Two-time governor of Alta California and prominent businessman after the U.S. annexation, Pío de Jesus Pico was a politically savvy Californio who thrived in both the Mexican and the American periods. This is the first biography of Pico, whose life vibrantly illustrates the opportunities and risks faced by Mexican Americans in those transitional years.

Carlos Manuel Salomon breathes life into the story of Pico, who—despite his mestizo-black heritage—became one of the wealthiest men in California thanks to real estate holdings and who was the last major Californio political figure with economic clout. Salomon traces Pico’s complicated political rise during the Mexican era, leading a revolt against the governor in 1831 that swept him into that office. During his second governorship in 1845 Pico fought in vain to save California from the invading forces of the United States.

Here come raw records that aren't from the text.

(* ===== verification/DocMigrate.v ===== *)
(** * Migrations of JSON documents (go/core/upgrade/document.go)

    A document is a decoded JSON object; objects are association lists, numbers
    keep their text.  A step's [Apply] may also put a Go [int] into it.  The
    chain follows versions up to the latest one; decoding and encoding are the
    library's and stay arguments. *)

From Stdlib Require Import Ascii.
From S2P Require Import Prelude Topics StreamWire GoStrings.

Local Open Scope Z_scope.

Inductive jval :=
| JNull
| JBool (b : bool)
| JNumber (s : string)
| JInt (n : Z)
| JString (s : string)
| JArray (l : list jval)
| JObject (m : list (string * jval)).

Abbreviation document := (list (string * jval)).

Fixpoint get_key (k : string) (m : document) : option jval :=
  match m with
  | [] => None
  | (k', v) :: m => if String.eqb k' k then Some v else get_key k m
  end.

Fixpoint set_key (k : string) (v : jval) (m : document) : document :=
  match m with
  | [] => [(k, v)]
  | (k', v') :: m => if String.eqb k' k then (k', v) :: m else (k', v') :: set_key k v m
  end.

(** A step; [Apply] fails, returns nil or returns a document. *)
Record DocStep := mkStep {
  From : Z;
  To : Z;
  Apply : document → res unit (option document);
  s_Verify : option (document → bool);
  Note : string;
}.

Record DocOptions := mkOptions { VersionField : string; Latest : Z; MissingIsZero : bool }.

Record DocApplied := mkApplied { ap_From : Z; ap_To : Z; ap_Note : string }.
Record DocReport := mkReport { rep_From : Z; rep_To : Z; rep_Applied : list DocApplied }.

Inductive doc_err := ErrDocNewer | ErrDocVersion | ErrDocGap | ErrDocStep | ErrDocInvalid | ErrVerify.

Definition versionField (o : DocOptions) : string := if String.eqb (VersionField o) "" then "version" else VersionField o.

(** The value at a path of keys. *)
Fixpoint lookup_path (segs : list string) (cur : jval) : option jval :=
  match segs with
  | [] => Some cur
  | seg :: segs => match cur with JObject m => v ← get_key seg m; lookup_path segs v | _ => None end
  end.

Definition docVersion (doc : document) (path : string) : option Z :=
  v ← lookup_path (SplitOn "." path) (JObject doc);
  match v with JNumber s => ParseInt s | JInt n => Some n | _ => None end.

Fixpoint set_path (segs : list string) (v : jval) (cur : document) : document :=
  match segs with
  | [] => cur
  | [seg] => set_key seg v cur
  | seg :: segs => set_key seg (JObject (set_path segs v (match get_key seg cur with Some (JObject m) => m | _ => [] end))) cur
  end.

Definition setDocVersion (doc : document) (path : string) (v : Z) : document := set_path (SplitOn "." path) (JNumber (FormatInt v)) doc.

Definition findDocStep (steps : list DocStep) (from : Z) : option DocStep := List.find (λ s, From s =? from) steps.

(** The check of the steps: each moves forward and not past the latest. *)
Definition step_valid (latest : Z) (s : DocStep) : bool := (From s <? To s) && (To s <=? latest).

(** The chain from version [cur] on; [None] only without fuel. *)
Fixpoint migrate_loop (fuel : nat) (steps : list DocStep) (field : string) (latest cur : Z) (doc : document) (report : DocReport) :
    option (res doc_err document * DocReport) :=
  if negb (cur <? latest) then Some (Ok doc, report)
  else match fuel with
       | O => None
       | S fuel =>
           match findDocStep steps cur with
           | None => Some (Err ErrDocGap, report)
           | Some step =>
               match Apply step doc with
               | Err _ => Some (Err ErrDocStep, report)
               | Ok None => Some (Err ErrDocStep, report)
               | Ok (Some out) =>
                   if match s_Verify step with Some check => negb (check out) | None => false end then Some (Err ErrVerify, report)
                   else migrate_loop fuel steps field latest (To step) (setDocVersion out field (To step))
                          (mkReport (rep_From report) (To step) (rep_Applied report ++ [mkApplied (From step) (To step) (Note step)]))
               end
           end
       end.

Definition latest_of (steps : list DocStep) (o : DocOptions) : Z :=
  if Latest o =? 0 then foldl (λ l s, Z.max l (To s)) (Latest o) steps else Latest o.

Definition no_report : DocReport := mkReport 0 0 [].

(** Each turn of the loop moves the version up, so the distance to the latest
    one is fuel enough. *)
Definition migrateDocument (doc : document) (steps : list DocStep) (o : DocOptions) : option (res doc_err document * DocReport) :=
  let field := versionField o in
  match (match docVersion doc field with Some v => Some v | None => if MissingIsZero o then Some 0 else None end) with
  | None => Some (Err ErrDocVersion, no_report)
  | Some cur =>
      let latest := latest_of steps o in
      let report := mkReport cur cur [] in
      if negb (forallb (step_valid latest) steps) then Some (Err ErrDocInvalid, report)
      else if latest <? cur then Some (Err ErrDocNewer, report)
      else migrate_loop (Z.to_nat (latest - cur)) steps field latest cur doc report
  end.

(** [MigrateDocument] on bytes: the bytes themselves when nothing was applied. *)
Definition MigrateDocument (decode : string → option document) (encode : document → option string) (raw : string) (steps : list DocStep) (o : DocOptions) :
    option (res doc_err string * DocReport) :=
  match decode raw with
  | None => Some (Err ErrDocInvalid, no_report)
  | Some m =>
      '(r, report) ← migrateDocument m steps o;
      Some (match r with
            | Err e => Err e
            | Ok out => if (length (rep_Applied report) =? 0)%nat then Ok raw
                        else match encode out with Some b => Ok b | None => Err ErrDocInvalid end
            end, report)
  end.

(** [MigrateDocumentMap]: the same on a copy made by encoding and decoding. *)
Definition MigrateDocumentMap (decode : string → option document) (encode : document → option string) (doc : document) (steps : list DocStep) (o : DocOptions) :
    option (res doc_err document * DocReport) :=
  match encode doc ≫= decode with
  | None => Some (Err ErrDocInvalid, no_report)
  | Some m => migrateDocument m steps o
  end.

(** ** Reading back what was set *)

Lemma get_set_key k v m : get_key k (set_key k v m) = Some v.
Proof. induction m as [|[k' v'] m IH]; cbn; [by rewrite String.eqb_refl|]. destruct (String.eqb_spec k' k); cbn; [by subst; rewrite String.eqb_refl|]. destruct (String.eqb_spec k' k); [done|apply IH]. Qed.

Lemma lookup_set_path segs v : segs ≠ [] → ∀ cur, lookup_path segs (JObject (set_path segs v cur)) = Some v.
Proof.
  induction segs as [|seg segs IH]; intros Hne cur; [done|]. destruct segs as [|seg' segs]; cbn [set_path lookup_path].
  - by rewrite get_set_key.
  - rewrite get_set_key. cbn [mbind option_bind]. by apply IH.
Qed.

Lemma ParseInt_FormatInt n : - 2 ^ 63 ≤ n < 2 ^ 63 → ParseInt (FormatInt n) = Some n.
Proof.
  intros Hn. unfold FormatInt. destruct (Z.ltb_spec n 0).
  - unfold ParseInt, parse_digits. pose proof (formatOffset_all_digits (- n) ltac:(lia)) as Hd. pose proof (formatOffset_value (- n) ltac:(lia)) as Hv.
    destruct (formatOffset (- n)) as [|c s] eqn:E; [cbn in Hv; lia|]. rewrite Hd. cbn [negb orb String.eqb]. rewrite Hv. cbn [mbind option_bind].
    destruct (Z.leb_spec (- n) (2 ^ 63)); [f_equal|]; lia.
  - pose proof (formatOffset_all_digits n ltac:(lia)) as Hd. pose proof (formatOffset_value n ltac:(lia)) as Hv.
    destruct (formatOffset n) as [|c s] eqn:E; [cbn in Hv; subst n; discriminate E|].
    assert (ParseInt (String c s) = (x ← parse_digits (String c s); if x <? 2 ^ 63 then Some x else None)) as ->.
    { unfold ParseInt. cbn [all_chars] in Hd. apply andb_true_iff in Hd as [Hc _]. destruct c as [[] [] [] [] [] [] [] []]; done. }
    unfold parse_digits. rewrite Hd. cbn [negb orb String.eqb]. rewrite Hv. cbn [mbind option_bind]. destruct (Z.ltb_spec n (2 ^ 63)); [done|lia].
Qed.

Lemma set_version_reads doc path v : - 2 ^ 63 ≤ v < 2 ^ 63 → docVersion (setDocVersion doc path v) path = Some v.
Proof.
  intros Hv. unfold docVersion, setDocVersion. rewrite lookup_set_path by apply SplitOn_not_nil. cbn. by apply ParseInt_FormatInt.
Qed.

(** ** The chain *)

(** The applied steps lead from one version to the next. *)
Fixpoint chain (from : Z) (l : list DocApplied) (to : Z) : Prop :=
  match l with
  | [] => from = to
  | a :: l => ap_From a = from ∧ from < ap_To a ∧ chain (ap_To a) l to
  end.

Lemma chain_snoc from l to a : chain from l to → ap_From a = to → to < ap_To a → chain from (l ++ [a]) (ap_To a).
Proof. revert from. induction l as [|b l IH]; intros from; cbn; [by intros -> -> ?|]. intros (? & ? & ?) ? ?. auto. Qed.

(** The document after applying these steps of [steps], each of which succeeded
    and passed its check. *)
Inductive applied_to (steps : list DocStep) (field : string) : document → list DocApplied → document → Prop :=
| applied_none doc : applied_to steps field doc [] doc
| applied_snoc doc l doc' step out :
    applied_to steps field doc l doc' → step ∈ steps → Apply step doc' = Ok (Some out) → (∀ check, s_Verify step = Some check → check out = true) →
    applied_to steps field doc (l ++ [mkApplied (From step) (To step) (Note step)]) (setDocVersion out field (To step)).

Lemma find_step steps from s : findDocStep steps from = Some s → s ∈ steps ∧ From s = from.
Proof. intros [H1 H2]%List.find_some. split; [by apply list_elem_of_In|lia]. Qed.

Definition in_int (n : Z) : Prop := - 2 ^ 63 ≤ n < 2 ^ 63.

(** What the chain ends with, [doc0] being the document it began with. *)
Definition ended (steps : list DocStep) (field : string) (latest : Z) (doc0 : document) (from : Z) (r : res doc_err document) (rep : DocReport) : Prop :=
  rep_From rep = from ∧ chain from (rep_Applied rep) (rep_To rep) ∧ rep_To rep ≤ latest ∧
  match r with
  | Ok out => rep_To rep = latest ∧ applied_to steps field doc0 (rep_Applied rep) out ∧ (rep_Applied rep ≠ [] → docVersion out field = Some latest)
  | Err e => e = ErrDocGap ∧ findDocStep steps (rep_To rep) = None ∨ e = ErrDocStep ∨ e = ErrVerify
  end.

Lemma ended_ok steps field latest doc0 from cur doc rep :
  cur = latest → rep_From rep = from → rep_To rep = cur → chain from (rep_Applied rep) cur → applied_to steps field doc0 (rep_Applied rep) doc →
  (rep_Applied rep ≠ [] → docVersion doc field = Some cur) → ended steps field latest doc0 from (Ok doc) rep.
Proof. intros <- ? <- ? ? ?. unfold ended. by split_and!. Qed.

Lemma migrate_loop_ends steps field latest doc0 from :
  forallb (step_valid latest) steps = true → in_int latest →
  ∀ fuel cur doc rep, latest - cur ≤ Z.of_nat fuel → - 2 ^ 63 ≤ cur ≤ latest →
  rep_From rep = from → rep_To rep = cur → chain from (rep_Applied rep) cur → applied_to steps field doc0 (rep_Applied rep) doc →
  (rep_Applied rep ≠ [] → docVersion doc field = Some cur) →
  ∃ r rep', migrate_loop fuel steps field latest cur doc rep = Some (r, rep') ∧ ended steps field latest doc0 from r rep'.
Proof.
  intros Hv Hl. rewrite forallb_forall in Hv. induction fuel as [|fuel IH]; intros cur doc rep Hf Hle Hfrom Hto Hch Hap Hver; cbn [migrate_loop].
  - destruct (Z.ltb_spec cur latest); [lia|]. cbn [negb]. eexists _, _. split; [reflexivity|]. apply (ended_ok _ _ _ _ _ cur); [lia|done..].
  - destruct (Z.ltb_spec cur latest) as [Hlt|]; cbn [negb].
    2: { eexists _, _. split; [reflexivity|]. apply (ended_ok _ _ _ _ _ cur); [lia|done..]. }
    assert (∀ e, e = ErrDocGap ∧ findDocStep steps cur = None ∨ e = ErrDocStep ∨ e = ErrVerify → ended steps field latest doc0 from (Err e) rep) as Herr.
    { intros e He. unfold ended. rewrite Hto. split_and!; [done|done|lia|done]. }
    destruct (findDocStep steps cur) as [s|] eqn:Es; [|eexists _, _; split; [reflexivity|apply Herr; auto]].
    destruct (find_step _ _ _ Es) as [Hin Hfs].
    destruct (Apply s doc) as [[out|]|] eqn:Ea; [|eexists _, _; split; [reflexivity|apply Herr; auto]..].
    destruct (match s_Verify s with Some check => negb (check out) | None => false end) eqn:Ev; [eexists _, _; split; [reflexivity|apply Herr; auto]|].
    pose proof (Hv s (proj1 (list_elem_of_In _ _) Hin)) as Hs. unfold step_valid in Hs.
    apply IH; cbn [rep_From rep_To rep_Applied]; [lia|lia|done|done| | |].
    + apply (chain_snoc from _ cur); [done|by cbn|cbn; lia].
    + econstructor; [exact Hap|done|exact Ea|]. intros check Hc. rewrite Hc in Ev. by apply negb_false_iff in Ev.
    + intros _. apply set_version_reads. unfold in_int in Hl. lia.
Qed.


(** ** Two steps given out of order *)

Definition rename (from to : string) (doc : document) : res unit (option document) :=
  match get_key from doc with Some v => Ok (Some (set_key to v doc)) | None => Err tt end.

Definition steps2 : list DocStep :=
  [mkStep 2 5 (rename "b" "c") (Some (λ d, match get_key "c" d with Some _ => true | None => false end)) "b becomes c"; mkStep 1 2 (rename "a" "b") None "a becomes b"].

Definition old_doc : document := [("a", JString "x"); ("meta", JObject [("version", JNumber "1")])].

Pico faced complex legal and financial problems under the American regime. Salomon argues that it was Pico’s legal struggles with political rivals and land-hungry swindlers that ultimately resulted in the loss of Pico’s entire fortune. Yet as the most litigious Californio of his time, he consistently demonstrated his refusal to become a victim.

Pico is an important transitional figure whose name still resonates in many Southern California locales. His story offers a new view of California history that anticipates a new perspective on the multicultural fabric of the state.